From the data that follows, print exactly the lines starting at the one containing "(lifecycle g) /\" and ending at the one containing "by (intros o"; include both of them and nothing more.

(RECORDS begins)

(** X8.  The three-state view is a sound abstraction of the two flags: the
    state after any owner call is the one the spec's transition table gives
    for the state before it, so over any sequence the final state is the
    table folded over the calls; and the values [Start()] and [Stop()]
    return depend on the state alone. *)
Theorem lifecycle_follows_spec_transition (ops : list Op) (g : StartStop) :
  (forall o, lifecycle (after (exec o g)) = spec_transition o (lifecycle g)) /\
  lifecycle (after (run ops g))
    = fold_left (fun st o => spec_transition o st) ops (lifecycle g) /\
  retval (Start g)
    = match lifecycle g with State.NotStarted => true | _ => false end /\
  retval (Stop g)
    = match lifecycle g with State.Stopped => false | _ => true end.
Proof.
  assert (Hstep : forall o h,
             lifecycle (after (exec o h)) = spec_transition o (lifecycle h))
    by (intros o [[] []]; destruct o; reflexivity).
  split; [intros o; apply Hstep|]. split.
  - revert g. induction ops as [|o ops IH]; intros g.
    + reflexivity.
    + rewrite after_run_cons, IH, Hstep. reflexivity.
  - destruct g as [[] []]; split; reflexivity.
Qed.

(RECORDS ends)

• [EXERCISE SOLUTION]:
    = fold_left (fun st o => spec_transition o st) ops (lifecycle g) /\
  retval (Start g)
    = match lifecycle g with State.NotStarted => true | _ => false end /\
  retval (Stop g)
    = match lifecycle g with State.Stopped => false | _ => true end.
Proof.
  assert (Hstep : forall o h,
             lifecycle (after (exec o h)) = spec_transition o (lifecycle h))
    by (intros o [[] []]; destruct o; reflexivity).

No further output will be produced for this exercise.